▶ **Problem description**
Starting at the line that has "if decide (0 <= x)" and stopping after the line that has "(** [x ** y] on floats.", reproduce the listing below exactly; omit everything else.

▶ **Data listing**
(** * gentle-pong: the oscillator bank, the DSP chain and the chord mixer

    A shallow embedding of [synth.py], [dsp.py] and the mixing part of
    [generate.py].

    Numbers.  Python's [float] is idealised as a real number ([R]): there is
    no rounding, no overflow, no NaN and no infinity.  Python's [int] is [Z].
    [int(x)] truncates toward zero.  Every division whose divisor is not a
    literal is checked and raises [ZeroDivisionError] on a zero divisor, as
    Python does; every list subscript is checked and raises [IndexError]
    out of range, with Python's wrap-around for negative subscripts. *)

From Stdlib Require Import Reals Lra Lia ZArith List Bool.
From stdpp Require Import base list list_numbers.
From Equations Require Import Equations.
Import ListNotations.
Local Open Scope R_scope.

(** ** Python primitives *)

Module Py.

(** The exceptions the modelled code can raise.  [NotReal] is not an
    exception: it marks a run in which [**] produces a complex number
    (negative base, fractional exponent), which this real-valued model does
    not follow any further. *)
Inductive exn : Type :=
| ValueError
| ZeroDivisionError
| IndexError
| NotReal.

Inductive result (A : Type) : Type :=
| Ok (a : A)
| Raise (e : exn).
Arguments Ok {A} a.
Arguments Raise {A} e.

Definition bind {A B : Type} (m : result A) (k : A -> result B) : result B :=
  match m with
  | Ok a => k a
  | Raise e => Raise e
  end.

Notation "x <- m ;; k" := (bind m (fun x => k))
  (at level 20, m at level 99, k at level 200, only parsing).

Fixpoint mapM {A B : Type} (f : A -> result B) (l : list A) : result (list B) :=
  match l with
  | [] => Ok []
  | x :: l' => y <- f x ;; ys <- mapM f l' ;; Ok (y :: ys)
  end.

(** A [for] loop that threads a state and stops at the first exception. *)
Fixpoint foldM {A S : Type} (f : S -> A -> result S) (s : S) (l : list A)
  : result S :=
  match l with
  | [] => Ok s
  | x :: l' => s' <- f s x ;; foldM f s' l'
  end.

#[global] Instance Rlt_decision (x y : R) : Decision (x < y) := Rlt_dec x y.
#[global] Instance Rle_decision (x y : R) : Decision (x <= y) := Rle_dec x y.
#[global] Instance Rgt_decision (x y : R) : Decision (x > y) := Rgt_dec x y.
#[global] Instance Req_decision : EqDecision R := Req_dec_T.

(** [int(x)]: truncation toward zero. *)
Definition int (x : R) : Z :=
  if decide (0 <= x) then Zfloor x else Zceil x.

(** [x / y] with a divisor that is not a literal. *)
Definition div (x y : R) : result R :=
  if decide (y = 0) then Raise ZeroDivisionError else Ok (x / y).

Notation "x /? y" := (div x y) (at level 40, left associativity).

(** [x ** y] on floats.  For a positive base it is [exp (y * ln x)]. *)
Definition float_pow (x y : R) : result R :=
  if decide (0 < x) then Ok (Rpower x y)
  else if decide (y = IZR (int y)) then
    if decide (x = 0 /\ y < 0) then Raise ZeroDivisionError
    else Ok (powerRZ x (int y))
  else if decide (x = 0) then
    if decide (y < 0) then Raise ZeroDivisionError else Ok 0
  else Raise NotReal.

(** Two-argument [min(a, b)] and [max(a, b)]: the first argument is kept
    unless the second is strictly smaller (larger). *)
Definition min2 (a b : R) : R := if decide (b < a) then b else a.
Definition max2 (a b : R) : R := if decide (b > a) then b else a.

(** [max(iterable)]: [ValueError] on an empty iterable. *)
Definition max_of (l : list R) : result R :=
  match l with
  | [] => Raise ValueError
  | x :: l' => Ok (foldl max2 x l')
  end.

(** [range(n)] is [seqZ 0 n]; [enumerate(l)] pairs each item with its
    position. *)
Fixpoint enumerate_from {A : Type} (k : Z) (l : list A) : list (Z * A) :=
  match l with
  | [] => []
  | x :: l' => (k, x) :: enumerate_from (k + 1) l'
  end.

Definition enumerate {A : Type} (l : list A) : list (Z * A) :=
  enumerate_from 0 l.

Definition len {A : Type} (l : list A) : Z := Z.of_nat (length l).

(** The position a subscript [k] denotes in [l]: [k] itself when
    [0 <= k < len l], [k + len l] when [-len l <= k < 0], [IndexError]
    otherwise. *)
Definition position {A : Type} (l : list A) (k : Z) : result nat :=
  if decide (0 <= k < len l)%Z then Ok (Z.to_nat k)
  else if decide (- len l <= k < 0)%Z then Ok (Z.to_nat (k + len l))
  else Raise IndexError.

(** [l[k]] *)
Definition getitem (l : list R) (k : Z) : result R :=
  i <- position l k ;;
  match l !! i with
  | Some x => Ok x
  | None => Raise IndexError
  end.

(** [l[k] = v] *)
Definition setitem (l : list R) (k : Z) (v : R) : result (list R) :=
  i <- position l k ;; Ok (<[i := v]> l).

(** [l[k] += v] *)
Definition additem (l : list R) (k : Z) (v : R) : result (list R) :=
  x <- getitem l k ;; setitem l k (x + v).

(** [l[k] *= v] *)
Definition mulitem (l : list R) (k : Z) (v : R) : result (list R) :=
  x <- getitem l k ;; setitem l k (x * v).

(** [[0.0] * n]: empty when [n] is negative. *)
Definition zeros (n : Z) : list R := replicate (Z.to_nat n) 0.

(** [round(x)] as the specification uses it: the nearest integer, a tie
    going to the even neighbour.  The code never calls it. *)
Definition round (x : R) : Z :=
  let f := Zfloor x in
  if decide (x - IZR f < 1 / 2) then f
  else if decide (x - IZR f > 1 / 2) then (f + 1)%Z
  else if Z.even f then f else (f + 1)%Z.

End Py.
Import Py.

(** ** synth.py *)

Module Synth.

(** Cosine fade-out over the last 15% of a note. *)
Definition _note_fadeout (i frames : Z) : result R :=
  let fade_start := int (IZR frames * 0.85) in
  if decide (i >= fade_start)%Z then
    t <- IZR (i - fade_start) /? IZR (frames - fade_start) ;;
    Ok (0.5 * (1 + cos (PI * t)))
  else Ok 1.

(** Glockenspiel: sharp attack, exponential decay, metallic partials. *)
Definition glockenspiel (freq duration_ms volume sr : R) : result (list R) :=
  let frames := int (sr * duration_ms / 1000) in
  let partials := [(1, 1); (2.76, 0.45); (5.4, 0.20); (8.93, 0.08)] in
  let decay_rates := [4; 6; 10; 16] in
  let attack_frames := int (sr * 0.002) in
  mapM (fun i : Z =>
    t <- IZR i /? sr ;;
    let s := foldl (fun s '((ratio, amp), dr) =>
                 s + amp * sin (2 * PI * freq * ratio * t) * exp (- dr * t))
               0 (zip partials decay_rates) in
    s <- (if decide (i < attack_frames)%Z
          then r <- IZR i /? IZR attack_frames ;; Ok (s * r)
          else Ok s) ;;
    g <- _note_fadeout i frames ;;
    Ok (s * volume * g)) (seqZ 0 frames).

(** Simple sine tone with fade in/out. *)
Definition sine_tone (freq duration_ms volume fade_ms sr : R)
  : result (list R) :=
  let frames := int (sr * duration_ms / 1000) in
  let fade_frames := int (sr * fade_ms / 1000) in
  mapM (fun i : Z =>
    t <- IZR i /? sr ;;
    let s := sin (2 * PI * freq * t) * volume in
    s <- (if decide (i < fade_frames)%Z
          then r <- IZR i /? IZR fade_frames ;; Ok (s * r)
          else Ok s) ;;
    s <- (if decide (i > frames - fade_frames)%Z
          then r <- IZR (frames - i) /? IZR fade_frames ;; Ok (s * r)
          else Ok s) ;;
    Ok s) (seqZ 0 frames).

(** Marimba-like: warm, fewer inharmonic partials, rounder attack. *)
Definition marimba (freq duration_ms volume sr : R) : result (list R) :=
  let frames := int (sr * duration_ms / 1000) in
  let partials := [(1, 1); (4, 0.30); (9.2, 0.08)] in
  let decay_rates := [3.5; 7; 14] in
  let attack_frames := int (sr * 0.004) in
  mapM (fun i : Z =>
    t <- IZR i /? sr ;;
    let s := foldl (fun s '((ratio, amp), dr) =>
                 s + amp * sin (2 * PI * freq * ratio * t) * exp (- dr * t))
               0 (zip partials decay_rates) in
    s <- (if decide (i < attack_frames)%Z
          then r <- IZR i /? IZR attack_frames ;; Ok (s * r)
          else Ok s) ;;
    g <- _note_fadeout i frames ;;
    Ok (s * volume * g)) (seqZ 0 frames).

(** Soft ambient pad: slow attack, two detuned voices and a quiet octave,
    long decay; the fade over the last 15% of the note is written inline. *)
Definition ambient (freq duration_ms volume sr : R) : result (list R) :=
  let frames := int (sr * duration_ms / 1000) in
  let attack_ms := 120 in
  let attack_frames := int (sr * attack_ms / 1000) in
  let decay_rate := 0.5 in
  let detune := 1.5 in
  let f1 := freq - detune in
  let f2 := freq + detune in
  let f_oct := freq * 2 in
  let fade_start := int (IZR frames * 0.85) in
  let fade_len := (frames - fade_start)%Z in
  mapM (fun i : Z =>
    t <- IZR i /? sr ;;
    let env := exp (- decay_rate * t) in
    env <- (if decide (i < attack_frames)%Z
            then r <- (PI * IZR i) /? IZR attack_frames ;;
                 Ok (env * (0.5 * (1 - cos r)))
            else Ok env) ;;
    env <- (if decide (i >= fade_start)%Z
            then ft <- IZR (i - fade_start) /? IZR fade_len ;;
                 Ok (env * (0.5 * (1 + cos (PI * ft))))
            else Ok env) ;;
    let s := 0 in
    let s := s + 0.5 * sin (2 * PI * f1 * t) in
    let s := s + 0.5 * sin (2 * PI * f2 * t) in
    let s := s + 0.12 * sin (2 * PI * f_oct * t) in
    Ok (s * env * volume)) (seqZ 0 frames).

(** Singing bowl: slow attack, harmonic partials, very long ring.  The
    source calls the amplitude modulation [mod]; it is [wobble] here. *)
Definition bowl (freq duration_ms volume sr : R) : result (list R) :=
  let frames := int (sr * duration_ms / 1000) in
  let attack_ms := 80 in
  let attack_frames := int (sr * attack_ms / 1000) in
  let partials := [(1, 1, 1.2); (2, 0.35, 1.8); (3.01, 0.15, 2.5);
                   (4.98, 0.06, 3.5)] in
  mapM (fun i : Z =>
    t <- IZR i /? sr ;;
    att <- (if decide (i < attack_frames)%Z
            then r <- (PI * IZR i) /? IZR attack_frames ;;
                 Ok (0.5 * (1 - cos r))
            else Ok 1) ;;
    let s := foldl (fun s '(ratio, amp, dr) =>
                 let wobble := 1 + 0.06 * sin (2 * PI * 4.1 * t) in
                 s + amp * sin (2 * PI * freq * ratio * t) * exp (- dr * t) * wobble)
               0 partials in
    g <- _note_fadeout i frames ;;
    Ok (s * att * volume * g)) (seqZ 0 frames).

End Synth.

(** ** dsp.py *)

Module Dsp.

(** One pass of the body of [for _ in range(poles)]: a fresh buffer of
    zeros, the first sample, then the one-pole recursion written by
    subscript. *)
Definition lowpass_stage (alpha : R) (buf : list R) : result (list R) :=
  let out := zeros (len buf) in
  b0 <- getitem buf 0 ;;
  out <- setitem out 0 (b0 * alpha) ;;
  foldM (fun out i =>
    p <- getitem out (i - 1) ;;
    b <- getitem buf i ;;
    q <- getitem out (i - 1) ;;
    setitem out i (p + alpha * (b - q))) out (seqZ 1 (len buf - 1)).

(** Multi-pole IIR lowpass filter. *)
Definition lowpass (samples : list R) (cutoff_hz sr : R) (poles : Z)
  : result (list R) :=
  rc <- 1 /? (2 * PI * cutoff_hz) ;;
  dt <- 1 /? sr ;;
  alpha <- dt /? (rc + dt) ;;
  foldM (fun buf _ => lowpass_stage alpha buf) samples (seqZ 0 poles).

(** The inner loop of [reverb]:
    [for i, s in enumerate(samples): out[i + d] += s * atten]. *)
Definition add_delayed (samples : list R) (d : Z) (atten : R) (out : list R)
  : result (list R) :=
  foldM (fun out '(i, s) => additem out (i + d) (s * atten)) out
    (enumerate samples).

(** Multi-tap delay reverb.  The list of delays is passed explicitly; the
    source's [delays_ms=None] stands for [[23, 53, 89, 131, 173]]. *)
Definition reverb (samples : list R) (sr decay : R) (delays_ms : list R)
  (tail_s : R) : result (list R) :=
  longest <- max_of delays_ms ;;
  let max_delay := int (sr * longest / 1000) in
  let out := zeros (len samples + max_delay + int (sr * tail_s)) in
  out <- foldM (fun out '(i, s) => additem out i s) out (enumerate samples) ;;
  foldM (fun out d_ms =>
    let d := int (sr * d_ms / 1000) in
    first <- getitem delays_ms 0 ;;
    e <- d_ms /? first ;;
    atten <- float_pow decay e ;;
    add_delayed samples d atten out) out delays_ms.

(** Normalize to target peak amplitude. *)
Definition normalize (samples : list R) (peak : R) : result (list R) :=
  m <- max_of (map Rabs samples) ;;
  let mx := if decide (m = 0) then 1 else m in
  if decide (mx > peak) then mapM (fun s => (s * peak) /? mx) samples
  else Ok samples.

(** [out[-chunk:]] and [out[:-chunk]] for a block size [chunk].  [-0] is
    [0], so with [chunk = 0] the first is the whole list and the second is
    empty; a block longer than the list is clipped to the list. *)
Definition last_chunk (chunk : nat) (out : list R) : list R :=
  if decide (chunk = 0%nat) then out else drop (length out - chunk) out.

Definition drop_last (chunk : nat) (out : list R) : list R :=
  if decide (chunk = 0%nat) then [] else take (length out - chunk) out.

(** [all(abs(s) < threshold for s in block)] *)
Definition silent (threshold : R) (block : list R) : bool :=
  forallb (fun s => bool_decide (Rabs s < threshold)) block.

(** The guard of the [while] loop; [and] does not evaluate its second
    operand when the first is false. *)
Definition trim_guard (threshold : R) (chunk : nat) (out : list R) : bool :=
  bool_decide (chunk < length out)%nat && silent threshold (last_chunk chunk out).

(** The [while] loop of [trim_silence]. *)
Equations trim_loop (threshold : R) (chunk : nat) (out : list R) : list R
  by wf (length out) lt :=
trim_loop threshold chunk out with decide (trim_guard threshold chunk out = true) := {
  | left H => trim_loop threshold chunk (drop_last chunk out)
  | right _ => out }.
Next Obligation.
  unfold trim_guard in H. apply andb_prop in H as [H _].
  apply bool_decide_eq_true in H. unfold drop_last.
  destruct (decide (chunk = 0%nat)); simpl; [lia |].
  rewrite length_take. lia.
Qed.

(** Trim trailing silence.  [chunk] is a block size, a natural number. *)
Definition trim_silence (samples : list R) (threshold : R) (chunk : nat)
  : list R :=
  trim_loop threshold chunk samples.

(** Long cosine fade-out and silent padding on both ends. *)
Definition fade_out (samples : list R) (fade_ms sr : R) : result (list R) :=
  let pad := zeros (int (sr * 0.05)) in
  let fade_frames := Z.min (int (sr * fade_ms / 1000)) (len samples) in
  let out := samples in
  let start := (len out - fade_frames)%Z in
  out <- foldM (fun out i =>
    t <- IZR i /? IZR fade_frames ;;
    mulitem out (start + i) (0.5 * (1 + cos (PI * t)))) out
    (seqZ 0 fade_frames) ;;
  Ok (pad ++ out ++ pad).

▶ **Task result**
  if decide (0 <= x) then Zfloor x else Zceil x.

(** [x / y] with a divisor that is not a literal. *)
Definition div (x y : R) : result R :=
  if decide (y = 0) then Raise ZeroDivisionError else Ok (x / y).

Notation "x /? y" := (div x y) (at level 40, left associativity).

(** [x ** y] on floats.  For a positive base it is [exp (y * ln x)]. *)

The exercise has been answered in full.